Да, собственно, ничего особенного. Серьезных увечий она не получила, живет, видимо, где-то по соседству, а у животных ее вида, как известно, чрезвычайно развит домашний инстинкт. Кошка между тем сунула голову сначала под пиджак мистера Уипплстоуна, а там и под жилет. Она скребла его лапами по груди. Освободиться от нее оказалось непросто.
Он опустил ее на тротуар.
– Ступай домой, – сказал он.
Кошка смотрела на него и словно бы мяукала – разевала рот, показывая розовый язычок, – но ни звука не издавала.
– Нет, – сказал он. – Домой иди.
Она слегка шевельнулась, как будто намереваясь снова вспрыгнуть ему на грудь.
Мистер Уипплстоун повернулся к ней спиной и быстро зашагал по Каприкорн-Мьюс. Почти побежал.
Улочка это тихая, мощеная, очень пустынная. На ней стоят три гаража, упаковочное агентство, дюжины две маленьких викторианских домиков, крохотное бистро и четыре магазинчика.
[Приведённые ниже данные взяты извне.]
Lemma work_step m m' : step m m' -> (work m' < work m)%nat.
Proof.
  unfold work. destruct 1 as [m i p q Hi Hg|m i p q b mem' Hi Hg Hb Hcp|
    m i slot q a' first Hi Hor|m i q a' last Hi Hsub]; cbn [m_threads]; unfold set_thread;
    match goal with |- context [<[i := ?t']> _] =>
      pose proof (sum_list_insert thread_work _ i _ t' Hi) as H end;
    unfold thread_work at 2 4 in H; cbn [th_queue th_stage length] in H; try lia.
  destruct first; lia.
Qed.

Lemma work_nsteps k m m' : nsteps step k m m' -> (k + work m' <= work m)%nat.
Proof. induction 1 as [|k m1 m2 m3 H _ IH]; [lia|]. apply work_step in H. lia. Qed.

Lemma start_inv content sbs base mem0 queues :
  target_ok content sbs base mem0 ->
  Forall (Forall (piece_ok content sbs)) queues ->
  inv content sbs base mem0 (start_machine base (zlength content) sbs mem0 queues).
Proof.
  intros (? & ? & ? & ? & ? & ?) Hq. apply inv_init; try done.
  apply Forall_fmap. eapply Forall_impl; [exact Hq|]. done.
Qed.

Lemma interleaving_safe content sbs base mem0 queues m :
  target_ok content sbs base mem0 ->
  Forall (Forall (piece_ok content sbs)) queues ->
  steps (start_machine base (zlength content) sbs mem0 queues) m ->
  m_completions m <= 1 /\
  (is_complete (m_asm m) = true <-> m_completions m = 1) /\
  (m_completions m = 1 -> zslice (m_mem m) (p_off base) (zlength content) = content) /\
  (forall k, ~ (p_off base <= k < p_off base + zlength content) ->
             zget (m_mem m) k = zget mem0 k).
Proof.
  intros Ht Hq Hsteps. pose proof Ht as (? & ? & ? & ? & ? & ?).
  assert (inv content sbs base mem0 m) as Hinv.
  { eapply inv_steps; [..|exact Hsteps]; try done. by apply start_inv. }
  pose proof (inv_completions _ _ _ _ _ Hinv) as Hc. unfold is_complete.
  split_and!.
  - destruct (_ =? 0); lia.
  - destruct (_ =? 0); lia.
  - intros Hone. apply (all_slots_content content sbs base mem0); try done; [apply Hinv|].
    intros s Hs. apply (inv_done _ _ _ _ _ Hinv); [done|].
    eapply complete_all_done; [..|exact Hinv| |]; done.
  - apply Hinv.
Qed.

Lemma interleaving_completes content sbs base mem0 queues :
  target_ok content sbs base mem0 ->
  Forall (Forall (piece_ok content sbs)) queues ->
  (forall s, 0 <= s < (zlength content + sbs - 1) / sbs ->
     Exists (Exists (fun p => pc_begin p / sbs = s)) queues) ->
  let m0 := start_machine base (zlength content) sbs mem0 queues in
  (forall k m, nsteps step k m0 m -> (k <= work m0)%nat) /\
  (forall m, steps m0 m -> (exists m', step m m') \/ m_completions m = 1).
Proof.
  intros Ht Hq Hcov m0. pose proof Ht as (? & ? & ? & ? & ? & ?). split.
  { intros k m Hk%work_nsteps. lia. }
  assert (inv content sbs base mem0 m0) as Hinv0 by (by apply start_inv).
  assert (covered content sbs m0) as Hc0.
  { intros s Hs. right. destruct (proj1 (Exists_exists _ _) (Hcov s Hs)) as (q & Hin & Hex).
    apply list_elem_of_lookup in Hin as [i Hi]. exists i. eexists. split.
    - unfold m0, start_machine. cbn [m_threads]. by rewrite list_lookup_fmap, Hi.
    - by right. }
  intros m Hsteps.
  assert (inv content sbs base mem0 m /\ covered content sbs m) as [Hinv Hc].
  { clear Ht Hq Hcov. induction Hsteps as [|m1 m2 m3 H12 _ IH]; [done|]. apply IH.
    - by eapply inv_step.
    - by eapply covered_step. }
  destruct (decide (Forall (fun t => idle t = true) (m_threads m))) as [Hi|Hi].
  - right. eapply idle_complete; [..|exact Hinv|exact Hc|exact Hi]; done.
  - left. apply not_Forall_Exists in Hi; [|intros t; apply _].
    apply Exists_exists in Hi as (t & [i Ht']%list_elem_of_lookup & Hn).
    simpl in Hn. eapply progress; [..|exact Hinv|exact Ht'|by apply not_true_is_false]; done.
Qed.



(** One call of [on_piece] is a sequence of the threads' atomic steps:
    for any assembler, file and piece, a thread that runs alone reaches the
    state [on_piece] returns, and counts the completion it reports. *)
Theorem on_piece_refines_steps a mem begin data a' mem' (last : bool) c :
  on_piece a mem begin data = Some (a', mem', last) ->
  steps {| m_asm := a; m_mem := mem; m_completions := c;
           m_threads := [{| th_stage := Ready;
                            th_queue := [{| pc_begin := begin; pc_data := data |}] |}] |}
        {| m_asm := a'; m_mem := mem'; m_completions := c + (if last then 1 else 0);
           m_threads := [{| th_stage := Ready; th_queue := [] |}] |}.
Proof.
  unfold on_piece. destruct (_ =? 0); [done|].
  set (p := {| pc_begin := begin; pc_data := data |}).
  assert (base_ a = None \/ piece_guard a begin (zlength data) =
          negb (chunk_size_ a <? u32 (begin + zlength data))) as Hg.
  { unfold piece_guard. destruct (base_ a); [right; lia|by left]. }
  assert (piece_guard a begin (zlength data) = false ->
    steps {| m_asm := a; m_mem := mem; m_completions := c;
             m_threads := [{| th_stage := Ready; th_queue := [p] |}] |}
          {| m_asm := a; m_mem := mem; m_completions := c + 0;
             m_threads := [{| th_stage := Ready; th_queue := [] |}] |}) as Hrej.
  { intros H. rewrite Z.add_0_r. apply rtc_once.
    exact (step_reject (Build_machine a mem [Build_thread Ready [p]] c) 0 p [] eq_refl H). }
  destruct (base_ a) as [base|] eqn:Hb.
  2: { intros [= <- <- <-]. apply Hrej. unfold piece_guard. by rewrite Hb. }
  destruct Hg as [|Hg]; [done|].
  destruct (chunk_size_ a <? _).
  { intros [= <- <- <-]. by apply Hrej. }
  destruct (memcpy_ptr mem base begin data) as [mem1|] eqn:Hcp; [|done].
  cbn [mbind option_bind].
  destruct (fetch_or_slot a _) as [[a1 first]|] eqn:Hor; [|done]. cbn [mbind option_bind].
  intros Hres. eapply rtc_l; [by apply (step_copy _ 0 p [] base mem1)|].
  eapply rtc_l; [by eapply (step_mark _ 0 _ [] a1 first)|]. cbn [m_asm m_mem m_completions].
  destruct first; [|simplify_eq; rewrite Z.add_0_r; apply rtc_refl].
  destruct (fetch_sub_pending a1) as [a2 last'] eqn:Hsub. simplify_eq.
  apply rtc_once.
  exact (step_dec (Build_machine a1 mem' [Build_thread Marked []] c) 0 [] a' last eq_refl Hsub).
Qed.
(* ===== verification/Scheduler.v ===== *)
(** * Download scheduler (src/src/daemon/scheduler.hpp, scheduler.cpp)

    The scheduler decides which sub-block to request from which peer.  Its
    fields are those of the class; a [PeerSlot&] is the position of the slot in
    [peer_slots_]; the callbacks ([issue_request_], [cancel_request_],
    [broadcast_have_], ...) append to [calls], the list of calls made so far.
    An operation returns [None] when it indexes a vector out of range, which
    the source leaves unchecked.  The clock is an argument. *)

From S2P Require Import Prelude Platform ChunkAssembler.

(** ** Ordered containers *)
(** Stable insertion sort by an integer key ([std::stable_sort], and one of
    the results [std::sort] may give). *)
Fixpoint insert_by {A} (key : A -> Z) (x : A) (l : list A) : list A :=
  match l with
  | [] => [x]
  | y :: l' => if key x <=? key y then x :: l else y :: insert_by key x l'
  end.

Definition sort_by {A} (key : A -> Z) (l : list A) : list A := foldr (insert_by key) [] l.

(** A [std::set<uint32_t>] in iteration order. *)
Definition ordered (s : gset Z) : list Z := sort_by (fun z => z) (elements s).

(** A [std::map<uint32_t, ...>] in iteration order. *)
Definition ordered_map {A} (m : gmap Z A) : list (Z * A) := sort_by fst (map_to_list m).

(** ** State *)
Record PeerSlot := {
  slot_id : Z;
  pending_requests : Z;
  consecutive_timeouts : Z;
  rtt_us : Z;
  link_speed_mbps : Z;
  link_speed_reported : Z;
  pipeline_cap : Z;
  am_choking : bool;
  remote_bitfield : list bool;
  active_sub_blocks : gmap Z (gset Z);
}.

Definition set_pending (p : PeerSlot) (x : Z) : PeerSlot := {|
  slot_id := slot_id p; pending_requests := x; consecutive_timeouts := consecutive_timeouts p;
  rtt_us := rtt_us p; link_speed_mbps := link_speed_mbps p;
  link_speed_reported := link_speed_reported p; pipeline_cap := pipeline_cap p;
  am_choking := am_choking p; remote_bitfield := remote_bitfield p;
  active_sub_blocks := active_sub_blocks p |}.

Definition set_speed_of (p : PeerSlot) (x : Z) : PeerSlot := {|
  slot_id := slot_id p; pending_requests := pending_requests p;
  consecutive_timeouts := consecutive_timeouts p; rtt_us := rtt_us p; link_speed_mbps := x;
  link_speed_reported := x; pipeline_cap := pipeline_cap p;
  am_choking := am_choking p; remote_bitfield := remote_bitfield p;
  active_sub_blocks := active_sub_blocks p |}.

Definition set_choking (p : PeerSlot) (x : bool) : PeerSlot := {|
  slot_id := slot_id p; pending_requests := pending_requests p;
  consecutive_timeouts := consecutive_timeouts p; rtt_us := rtt_us p;
  link_speed_mbps := link_speed_mbps p; link_speed_reported := link_speed_reported p;
  pipeline_cap := pipeline_cap p; am_choking := x; remote_bitfield := remote_bitfield p;
  active_sub_blocks := active_sub_blocks p |}.

Definition set_bitfield (p : PeerSlot) (x : list bool) : PeerSlot := {|
  slot_id := slot_id p; pending_requests := pending_requests p;
  consecutive_timeouts := consecutive_timeouts p; rtt_us := rtt_us p;
  link_speed_mbps := link_speed_mbps p; link_speed_reported := link_speed_reported p;
  pipeline_cap := pipeline_cap p; am_choking := am_choking p; remote_bitfield := x;
  active_sub_blocks := active_sub_blocks p |}.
Приближаясь к одному из них, цветочному, он увидел в боковой витринке отражение Каприкорн-Мьюс и себя самого, шагающего себе же навстречу. А за собой он увидел трусящую с решительным выражением кошку. Кошка мяукала.
Мистер Уипплстоун впал в полную растерянность и уже начал подумывать, не позвонить ли ему в Королевское общество защиты животных, когда прямо за его спиной из гаража вылетел грузовик. Грузовик пронесся мимо него, а когда он умчался, обнаружилось, что кошка исчезла: испугалась шума, решил мистер Уипплстоун.
Сразу за цветочным магазином от другой стороны улочки уходит влево Каприкорн-Плэйс. Глубоко обеспокоенный мистер Уипплстоун свернул туда.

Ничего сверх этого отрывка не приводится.